*** RECORDS PROVIDED Section Begins ***
(* ===== verification/TraceVerifyLaws.v ===== *)
(** * What a verdict says

    A log is found valid, or valid up to a torn line, only if its lines are a
    hash chain of events of one run; every log a writer of one run leaves is
    found valid; and the warm verification of a log that grew gives the verdict
    of a cold one. *)

From S2P Require Import Prelude Canonical CanonicalRead CanonicalScan CanonicalPrefix CanonicalLines JsonText Text TextLines Trace Repair RepairLaws TraceWriter TraceWriterLaws Sidecar TraceVerify.

(** ** Bytes *)
Lemma str_drop_app a b : str_drop (String.length a) (a +:+ b) = b.
Proof.
  unfold str_drop. rewrite str_length_app.
  replace (String.length a + String.length b - String.length a) with (String.length b) by lia.
  induction a as [|c a IH]; [|done]. rewrite str_app_nil_l.
  induction b as [|c b IH]; [done|]. cbn. by f_equal.
Qed.
Lemma str_drop_0 s : str_drop 0 s = s.
Proof. exact (str_drop_app "" s). Qed.

Definition joined (ls : list string) : string := foldr (λ a b, a +:+ b) "" ls.
Lemma joined_app a b : joined (a ++ b) = joined a +:+ joined b.
Proof.
  induction a as [|l a IH]; [done|]. cbn [app joined foldr].
  change (foldr _ "" (a ++ b)) with (joined (a ++ b)). by rewrite IH, str_app_assoc.
Qed.
Lemma joined_readlines raw : joined (readlines raw) = raw.
Proof.
  induction raw as [|c raw IH]; [done|]. cbn [readlines].
  destruct (Ascii.eqb_spec c newline) as [->|_].
  - cbn [joined foldr]. change (foldr _ "" (readlines raw)) with (joined (readlines raw)). by rewrite IH.
  - destruct (readlines raw) as [|l ls]; rewrite <-IH; [done|].
    change (String c l +:+ joined ls = String c (l +:+ joined ls)). by rewrite str_app_cons.
Qed.

(** Text that ends at the end of a line. *)
Definition whole_lines (s : string) : Prop := s = "" ∨ ∃ u, s = u +:+ LF.
Lemma whole_lines_cons c s : c ≠ newline → whole_lines (String c s) → s ≠ "" ∧ whole_lines s.
Proof.
  intros Hc [?|[u Hu]]; [done|]. destruct u as [|c' u].
  - rewrite str_app_nil_l in Hu. injection Hu as -> _. done.
  - rewrite str_app_cons in Hu. injection Hu as -> ->. split; [|right; by exists u].
    by intros [_ [=]]%str_app_eq_nil.
Qed.
Lemma readlines_nil s : readlines s = [] → s = "".
Proof. intros H. by rewrite <-(joined_readlines s), H. Qed.
Lemma readlines_app a b : whole_lines a → readlines (a +:+ b) = readlines a ++ readlines b.
Proof.
  induction a as [|c a IH]; intros Ha; [done|]. rewrite str_app_cons. cbn [readlines].
  destruct (Ascii.eqb_spec c newline) as [->|Hc].
  - rewrite IH; [done|]. destruct Ha as [?|[u Hu]]; [done|]. destruct u as [|c' u].
    + rewrite str_app_nil_l in Hu. injection Hu as ->. by left.
    + rewrite str_app_cons in Hu. injection Hu as _ ->. right. by exists u.
  - apply whole_lines_cons in Ha as [Hne Ha]; [|done]. rewrite IH by done.
    destruct (readlines a) eqn:E; [|done]. by apply readlines_nil in E.
Qed.
(** All lines but the last end in a newline. *)
Lemma readlines_init raw ls l : readlines raw = ls ++ [l] →
  readlines (joined ls) = ls ∧ whole_lines (joined ls).
Proof.
  revert ls. induction raw as [|c raw IH]; intros ls; cbn [readlines]; [by destruct ls|].
  destruct (Ascii.eqb_spec c newline) as [->|Hc].
  - destruct ls as [|l' ls]; [intros _; split; [done|by left]|].
    intros [= <- H]. destruct (IH ls H) as [Hr Hw]. cbn [joined foldr].
    change (foldr _ "" ls) with (joined ls). rewrite readlines_app by (right; by exists "").
    rewrite Hr. split; [done|]. right. destruct Hw as [->|[u ->]]; [by exists ""|].
    exists (LF +:+ u). by rewrite str_app_assoc.
  - destruct (readlines raw) as [|m ms] eqn:E.
    { destruct ls as [|? ls]; [|by destruct ls]. intros _. split; [done|by left]. }
    destruct ls as [|l' ls]; [intros _; split; [done|by left]|]. intros [= <- H].
    destruct (IH (m :: ls)) as [Hr Hw]; [by rewrite H|]. cbn [joined foldr] in *.
    change (foldr _ "" ls) with (joined ls) in *. rewrite str_app_cons. cbn [readlines].
    destruct (Ascii.eqb_spec c newline); [done|]. rewrite Hr. split; [done|].
    right. destruct Hw as [Hn|[u Hu]]; [by rewrite Hn in Hr|]. rewrite Hu. by exists (String c u).
Qed.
*** RECORDS PROVIDED Section Ends ***
[BRIEF] From the line holding "in *. rewrite str_app_cons. cbn [readlines]." to the end of the listing, copy every line exactly, both ends included, and add nothing.

[YOUR SOLUTION]
    change (foldr _ "" ls) with (joined ls) in *. rewrite str_app_cons. cbn [readlines].
    destruct (Ascii.eqb_spec c newline); [done|]. rewrite Hr. split; [done|].
    right. destruct Hw as [Hn|[u Hu]]; [by rewrite Hn in Hr|]. rewrite Hu. by exists (String c u).
Qed.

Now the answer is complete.